◆ **Required work**
Beginning with the line that contains "Definition run (ops" and concluding with the final line of the listing below, output each line exactly, and only those lines.

◆ **Provided records**

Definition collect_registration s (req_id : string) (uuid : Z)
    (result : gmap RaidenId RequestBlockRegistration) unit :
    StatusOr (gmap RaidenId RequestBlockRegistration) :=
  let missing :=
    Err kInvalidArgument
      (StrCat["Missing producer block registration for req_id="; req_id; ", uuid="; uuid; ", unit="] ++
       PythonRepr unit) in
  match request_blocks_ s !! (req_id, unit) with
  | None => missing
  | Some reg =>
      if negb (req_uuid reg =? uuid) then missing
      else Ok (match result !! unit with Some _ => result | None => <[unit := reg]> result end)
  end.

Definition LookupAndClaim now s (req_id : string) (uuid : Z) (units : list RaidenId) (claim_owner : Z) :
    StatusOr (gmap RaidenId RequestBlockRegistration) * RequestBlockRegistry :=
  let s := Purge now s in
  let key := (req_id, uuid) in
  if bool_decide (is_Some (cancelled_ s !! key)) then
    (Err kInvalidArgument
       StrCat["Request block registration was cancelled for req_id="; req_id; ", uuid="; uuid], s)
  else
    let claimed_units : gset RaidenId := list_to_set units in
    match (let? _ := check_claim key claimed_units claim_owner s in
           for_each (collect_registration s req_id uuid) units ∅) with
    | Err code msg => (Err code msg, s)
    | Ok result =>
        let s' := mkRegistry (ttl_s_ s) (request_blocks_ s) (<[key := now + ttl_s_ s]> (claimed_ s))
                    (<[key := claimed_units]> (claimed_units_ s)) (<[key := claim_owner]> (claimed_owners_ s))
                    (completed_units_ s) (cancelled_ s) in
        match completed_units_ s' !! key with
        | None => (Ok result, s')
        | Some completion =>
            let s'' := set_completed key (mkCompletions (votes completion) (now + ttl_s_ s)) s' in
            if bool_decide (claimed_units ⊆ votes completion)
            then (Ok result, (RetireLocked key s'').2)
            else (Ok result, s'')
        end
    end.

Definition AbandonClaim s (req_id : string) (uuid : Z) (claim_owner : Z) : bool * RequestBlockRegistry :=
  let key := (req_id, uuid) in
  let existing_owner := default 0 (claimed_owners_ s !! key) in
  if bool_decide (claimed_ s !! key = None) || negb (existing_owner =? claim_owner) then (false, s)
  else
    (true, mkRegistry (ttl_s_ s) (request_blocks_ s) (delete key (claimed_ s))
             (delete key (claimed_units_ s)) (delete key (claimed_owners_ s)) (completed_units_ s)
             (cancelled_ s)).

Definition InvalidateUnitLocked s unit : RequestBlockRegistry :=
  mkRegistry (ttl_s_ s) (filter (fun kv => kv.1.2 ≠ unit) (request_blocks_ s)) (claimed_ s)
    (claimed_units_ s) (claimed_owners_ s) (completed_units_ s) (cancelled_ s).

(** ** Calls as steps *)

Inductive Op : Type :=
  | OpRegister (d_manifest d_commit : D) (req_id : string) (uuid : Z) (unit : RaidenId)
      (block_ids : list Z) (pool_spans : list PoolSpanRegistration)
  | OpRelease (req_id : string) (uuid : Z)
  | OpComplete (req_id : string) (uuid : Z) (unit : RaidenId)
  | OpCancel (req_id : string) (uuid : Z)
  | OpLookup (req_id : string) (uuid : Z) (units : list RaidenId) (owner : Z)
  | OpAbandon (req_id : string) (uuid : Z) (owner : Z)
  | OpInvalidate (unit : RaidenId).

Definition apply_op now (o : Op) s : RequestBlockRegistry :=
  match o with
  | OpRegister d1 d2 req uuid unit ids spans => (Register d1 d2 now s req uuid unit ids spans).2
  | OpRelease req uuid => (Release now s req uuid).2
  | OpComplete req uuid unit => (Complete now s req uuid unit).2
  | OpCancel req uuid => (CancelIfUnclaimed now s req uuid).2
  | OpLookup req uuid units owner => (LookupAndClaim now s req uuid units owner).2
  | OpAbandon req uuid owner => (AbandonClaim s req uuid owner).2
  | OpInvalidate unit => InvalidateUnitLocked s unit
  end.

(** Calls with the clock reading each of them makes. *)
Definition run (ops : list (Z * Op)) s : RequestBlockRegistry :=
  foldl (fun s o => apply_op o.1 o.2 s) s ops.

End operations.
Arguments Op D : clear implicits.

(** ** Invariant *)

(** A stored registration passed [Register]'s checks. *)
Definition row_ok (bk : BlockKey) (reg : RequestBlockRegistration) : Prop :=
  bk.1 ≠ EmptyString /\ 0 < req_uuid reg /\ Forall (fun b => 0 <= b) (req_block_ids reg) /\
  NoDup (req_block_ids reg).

◆ **Answer box**
Definition run (ops : list (Z * Op)) s : RequestBlockRegistry :=
  foldl (fun s o => apply_op o.1 o.2 s) s ops.

End operations.
Arguments Op D : clear implicits.

(** ** Invariant *)

(** A stored registration passed [Register]'s checks. *)
Definition row_ok (bk : BlockKey) (reg : RequestBlockRegistration) : Prop :=
  bk.1 ≠ EmptyString /\ 0 < req_uuid reg /\ Forall (fun b => 0 <= b) (req_block_ids reg) /\
  NoDup (req_block_ids reg).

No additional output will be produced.